Elevated CO(2) Levels Delay Skeletal Muscle Repair by Increasing Fatty Acid Oxidation

Muscle dysfunction often occurs in patients with chronic obstructive pulmonary diseases (COPD) and affects ventilatory and non-ventilatory skeletal muscles. We have previously reported that hypercapnia (elevated CO(2) levels) causes muscle atrophy through the activation of the AMPKα2-FoxO3a-MuRF1 pathway. In the present study, we investigated the effect of normoxic hypercapnia on skeletal muscle regeneration. We found that mouse C2C12 myoblasts exposed to elevated CO(2) levels had decreased fusion index compared to myoblasts exposed to normal CO(2). Metabolic analyses of C2C12 myoblasts exposed to high CO(2) showed increased oxidative phosphorylation due to increased fatty acid oxidation. We utilized the cardiotoxin-induced muscle injury model in mice exposed to normoxia and 10% CO(2) for 21 days and observed that muscle regeneration was delayed.
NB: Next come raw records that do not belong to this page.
(** A step of a task that keeps its part in every flight. *)
Lemma plain_ok s w i t t' :
  flights_ok s → sy_tasks s !! i = Some t → (∀ key, owns key t' = owns key t) →
  (match t with Sending _ _ | Answered _ => False | _ => True end) →
  (match t' with
   | Sending _ _ => False
   | Following q key f => asks key q ∧ ∃ fl, sy_flights s !! f = Some fl ∧ fl_key fl = key
   | _ => True end) →
  flights_ok (set_task s i w t').
Proof.
  intros [] E Hown Ht Ht'. split; cbn; [..|done].
  - intros j u key Ej Ho. destruct (task_inv E Ej) as [[-> ->]|[_ Eu]]; [|eauto].
    rewrite Hown in Ho. eauto.
  - intros f fl Ef Es. destruct (fo_registered0 f fl Ef Es) as [Et (u & Eu & Ho)]. split; [done|].
    destruct (decide (fl_leader fl = i)) as [El|N].
    + exists t'. rewrite El, (task_at E), Hown. split; [done|]. congruence.
    + exists u. by rewrite list_lookup_insert_ne.
  - done.
  - intros j f e Ej. destruct (task_inv E Ej) as [[-> <-]|[_ Eu]]; [done|eauto].
  - intros f fl Ef Es. destruct (fo_taken0 f fl Ef Es) as [e Ee]. exists e.
    apply (task_stays E Ee). by intros <-.
  - intros f fl p Ef Es. destruct (fo_sent0 f fl p Ef Es) as (r & b & Ep & Hr & Er). exists r, b.
    split; [done|]. split; [done|]. apply (task_stays E Er). by intros <-.
  - intros j q key f Ej. destruct (task_inv E Ej) as [[-> <-]|[_ Eu]]; [done|eauto].
Qed.

Lemma lead_ok s i q f :
  flights_ok s → sy_tasks s !! i = Some (Starting q) →
  sy_table s !! query_key (sy_world s) q = None → sy_flights s !! f = None →
  flights_ok (mkSystem (sy_world s) (<[query_key (sy_world s) q := f]> (sy_table s))
    (<[f := mkFlight (query_key (sy_world s) q) q i Registered]> (sy_flights s))
    (<[i := Leading q (query_key (sy_world s) q)]> (sy_tasks s))).
Proof.
  intros [] E Hnone Hfresh. set (key := query_key (sy_world s) q) in *.
  assert (Hold : ∀ g fl, sy_flights s !! g = Some fl → f ≠ g) by (intros ? ? ? ->; congruence).
  split; cbn.
  - intros j u key' Ej Ho. destruct (task_inv E Ej) as [[-> ->]|[_ Eu]].
    + apply bool_decide_eq_true in Ho as <-. exists f, q. by rewrite !lookup_insert_eq.
    + destruct (fo_owner0 j u key' Eu Ho) as (g & q' & Et & Eg). exists g, q'.
      rewrite !lookup_insert_ne; [done|eauto|congruence].
  - intros g fl Eg Es. apply lookup_insert_Some in Eg as [[<- <-]|[N Eg]]; cbn.
    + rewrite lookup_insert_eq. split; [done|]. eexists. split; [apply (task_at E)|].
      by apply bool_decide_eq_true.
    + destruct (fo_registered0 g fl Eg Es) as [Et (u & Eu & Ho)]. split.
      * rewrite lookup_insert_ne; [done|congruence].
      * exists u. split; [|done]. apply (task_stays E Eu). by intros ->.
  - intros key' g Eg. apply lookup_insert_Some in Eg as [[<- <-]|[N Eg]].
    + exists q, i. by rewrite lookup_insert_eq.
    + destruct (fo_table0 key' g Eg) as (q' & l & El). exists q', l.
      rewrite lookup_insert_ne; [done|eauto].
  - intros j g e Ej. destruct (task_inv E Ej) as [[_ [=]]|[_ Eu]].
    destruct (fo_sending0 j g e Eu) as (k & q' & Ek). exists k, q'. rewrite lookup_insert_ne; [done|eauto].
  - intros g fl Eg Es. apply lookup_insert_Some in Eg as [[<- <-]|[N Eg]]; [done|].
    destruct (fo_taken0 g fl Eg Es) as [e Ee]. exists e. by apply (task_stays E Ee).
  - intros g fl p Eg Es. apply lookup_insert_Some in Eg as [[<- <-]|[N Eg]]; [done|].
    destruct (fo_sent0 g fl p Eg Es) as (r & b & Ep & Hr & Er). exists r, b.
    split; [done|]. split; [done|]. by apply (task_stays E Er).
  - intros j q' key' g Ej. destruct (task_inv E Ej) as [[_ [=]]|[_ Eu]].
    destruct (fo_following0 j q' key' g Eu) as [Ha (fl & Eg & Ek)]. split; [done|]. exists fl.
    rewrite lookup_insert_ne; [done|eauto].
  - intros g fl Eg. apply lookup_insert_Some in Eg as [[<- <-]|[N Eg]]; [apply query_key_asks|eauto].
Qed.

(** The owner of a key in flight: the flight is its own, and no other task owns the key. *)
Lemma owner_unique s i j t u key :
  flights_ok s → sy_tasks s !! i = Some t → sy_tasks s !! j = Some u →
  owns key t = true → owns key u = true → i = j.
Proof.
  intros Hok Ei Ej Hi Hj.
  destruct (fo_owner s Hok i t key Ei Hi) as (f & q & Ef & Efl).
  destruct (fo_owner s Hok j u key Ej Hj) as (g & q' & Eg & Egl). congruence.
Qed.

Definition at_state (x : FlightState) (fl : Flight) : Flight :=
  mkFlight (fl_key fl) (fl_query fl) (fl_leader fl) x.

Lemma at_state_inv m f x g fl :
  alter (at_state x) f m !! g = Some fl →
  (g = f ∧ ∃ old, m !! f = Some old ∧ fl = at_state x old) ∨ (g ≠ f ∧ (m : gmap nat Flight) !! g = Some fl).
Proof.
  rewrite lookup_alter_Some. intros [(<- & old & E & ->)|[N E]]; [left|right]; eauto.
Qed.

Lemma at_state_fl (m : gmap nat Flight) x f g fl :
  m !! g = Some fl → ∃ fl', alter (at_state x) f m !! g = Some fl' ∧ fl_key fl' = fl_key fl ∧ fl_query fl' = fl_query fl.
Proof.
  intros E. destruct (decide (f = g)) as [->|N].
  - rewrite lookup_alter_eq, E. by eexists.
  - rewrite lookup_alter_ne by done. by exists fl.
Qed.

Lemma take_ok s i key e f :
  flights_ok s → sy_tasks s !! i = Some (Handing key e) → sy_table s !! key = Some f →
  flights_ok (mkSystem (sy_world s) (delete key (sy_table s)) (alter (at_state Taken) f (sy_flights s))
    (<[i := Sending f e]> (sy_tasks s))).
Proof.
  intros Hok E Hf.
  assert (Hself : ∃ q, sy_flights s !! f = Some (mkFlight key q i Registered)).
  { destruct (fo_owner s Hok i _ key E (bool_decide_eq_true_2 _ eq_refl)) as (f' & q & Ef & Eq).
    exists q. congruence. }
  destruct Hself as [q Hself]. pose proof (λ j u, owner_unique s i j _ u key Hok E) as Hone.
  destruct Hok. split; cbn.
  - intros j u key' Ej Ho. destruct (task_inv E Ej) as [[-> ->]|[N Eu]]; [done|].
    destruct (fo_owner0 j u key' Eu Ho) as (g & q' & Et & Eg). exists g, q'.
    assert (key ≠ key'). { intros <-. apply N. symmetry. apply (Hone j u Eu); [|done]. by apply bool_decide_eq_true. }
    rewrite lookup_delete_ne, lookup_alter_ne by congruence. done.
  - intros g fl Eg Es. apply at_state_inv in Eg as [(-> & old & Eo & ->)|[N Eg]]; [done|].
    destruct (fo_registered0 g fl Eg Es) as [Et (u & Eu & Ho)].
    assert (key ≠ fl_key fl) by congruence. split; [by rewrite lookup_delete_ne|].
    exists u. split; [|done]. apply (task_stays E Eu). intros ->. by apply bool_decide_eq_true in Ho.
  - intros key' g Eg. apply lookup_delete_Some in Eg as [N Eg].
    destruct (fo_table0 key' g Eg) as (q' & l & El). exists q', l. rewrite lookup_alter_ne; [done|congruence].
  - intros j g e' Ej. destruct (task_inv E Ej) as [[-> [= -> ->]]|[_ Eu]].
    + exists key, q. by rewrite lookup_alter_eq, Hself.
    + destruct (fo_sending0 j g e' Eu) as (k & q' & Ek). exists k, q'.
      rewrite lookup_alter_ne; [done|congruence].
  - intros g fl Eg Es. apply at_state_inv in Eg as [(-> & old & Eo & ->)|[N Eg]]; cbn.
    + exists e. rewrite Hself in Eo. injection Eo as <-. apply (task_at E).
    + destruct (fo_taken0 g fl Eg Es) as [e' Ee]. exists e'. by apply (task_stays E Ee).
  - intros g fl p Eg Es. apply at_state_inv in Eg as [(-> & old & Eo & ->)|[N Eg]]; [done|].
    destruct (fo_sent0 g fl p Eg Es) as (r & b & Ep & Hr & Er). exists r, b.
    split; [done|]. split; [done|]. by apply (task_stays E Er).
  - intros j q' key' g Ej. destruct (task_inv E Ej) as [[_ [=]]|[_ Eu]].
    destruct (fo_following0 j q' key' g Eu) as [Ha (fl & Eg & <-)]. split; [done|].
    destruct (at_state_fl _ Taken f g fl Eg) as (fl' & ? & ? & _). eauto.
  - intros g fl Eg. apply at_state_inv in Eg as [(-> & old & Eo & ->)|[N Eg]]; [exact (fo_asks0 f old Eo)|eauto].
Qed.

Lemma cached_outcome_inr b r : has_response_data r = true → cached_outcome (mark b r) = inr (mark b r).
Proof. intros E. unfold cached_outcome. assert (has_response_data (mark b r) = true) as -> by by destruct b. done. Qed.

Lemma final_of_handed e followed p :
  handed e = Some p → ∃ r b, p = inflight_of r ∧ has_response_data r = true ∧ final e followed = Answered (inr (mark b r)).
Proof.
  destruct e as [r|r|x|]; cbn; try done; destruct (has_response_data r) eqn:Er; intros [= <-];
    exists r, (followed && true)%bool; rewrite ?cached_outcome_inr by done; done.
Qed.

Lemma final_finished e followed : finished (final e followed) = true.
Proof. by destruct e. Qed.

Lemma send_ok s i f e followed :
  flights_ok s → sy_tasks s !! i = Some (Sending f e) →
  flights_ok (mkSystem (sy_world s) (sy_table s) (alter (at_state (Sent (handed e))) f (sy_flights s))
    (<[i := final e followed]> (sy_tasks s))).
Proof.
  intros Hok E. destruct (fo_sending s Hok i f e E) as (key & q & Hself). destruct Hok.
  pose proof (final_finished e followed) as Hfin. split; cbn.
  - intros j u key' Ej Ho. destruct (task_inv E Ej) as [[-> ->]|[N Eu]]; [by destruct e|].
    destruct (fo_owner0 j u key' Eu Ho) as (g & q' & Et & Eg). exists g, q'.
    rewrite lookup_alter_ne by congruence. done.
  - intros g fl Eg Es. apply at_state_inv in Eg as [(-> & old & Eo & ->)|[N Eg]]; [done|].
    destruct (fo_registered0 g fl Eg Es) as [Et (u & Eu & Ho)]. split; [done|].
    exists u. split; [|done]. apply (task_stays E Eu). by intros ->.
  - intros key' g Eg. destruct (fo_table0 key' g Eg) as (q' & l & El). exists q', l.
    rewrite lookup_alter_ne; [done|congruence].
  - intros j g e' Ej. destruct (task_inv E Ej) as [[-> E']|[N Eu]]; [by rewrite <- E' in Hfin|].
    destruct (fo_sending0 j g e' Eu) as (k & q' & Ek). exists k, q'. rewrite lookup_alter_ne; [done|congruence].
  - intros g fl Eg Es. apply at_state_inv in Eg as [(-> & old & Eo & ->)|[N Eg]]; [done|].
    destruct (fo_taken0 g fl Eg Es) as [e' Ee]. exists e'. apply (task_stays E Ee). congruence.
  - intros g fl p Eg Es. apply at_state_inv in Eg as [(-> & old & Eo & ->)|[N Eg]]; cbn.
    + injection Es as Es. destruct (final_of_handed e followed p Es) as (r & b & Ep & Hr & Er).
      exists r, b. rewrite Hself in Eo. injection Eo as <-. cbn. by rewrite (task_at E), Er.
    + destruct (fo_sent0 g fl p Eg Es) as (r & b & Ep & Hr & Er). exists r, b.
      split; [done|]. split; [done|]. by apply (task_stays E Er).
  - intros j q' key' g Ej. destruct (task_inv E Ej) as [[-> E']|[_ Eu]]; [by rewrite <- E' in Hfin|].
    destruct (fo_following0 j q' key' g Eu) as [Ha (fl & Eg & <-)]. split; [done|].
    destruct (at_state_fl _ (Sent (handed e)) f g fl Eg) as (fl' & ? & ? & _). eauto.
  - intros g fl Eg. apply at_state_inv in Eg as [(-> & old & Eo & ->)|[N Eg]]; [exact (fo_asks0 f old Eo)|eauto].
Qed.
High CO(2)-delayed differentiation in both mouse C2C12 myoblasts and skeletal muscle after injury and was restored to control levels when cells or mice were treated with a carnitine palmitoyltransfearse-1 (CPT1) inhibitor. Taken together, our data suggest that hypercapnia leads to changes in the metabolic activity of skeletal muscle cells, which results in impaired muscle regeneration and recovery after injury.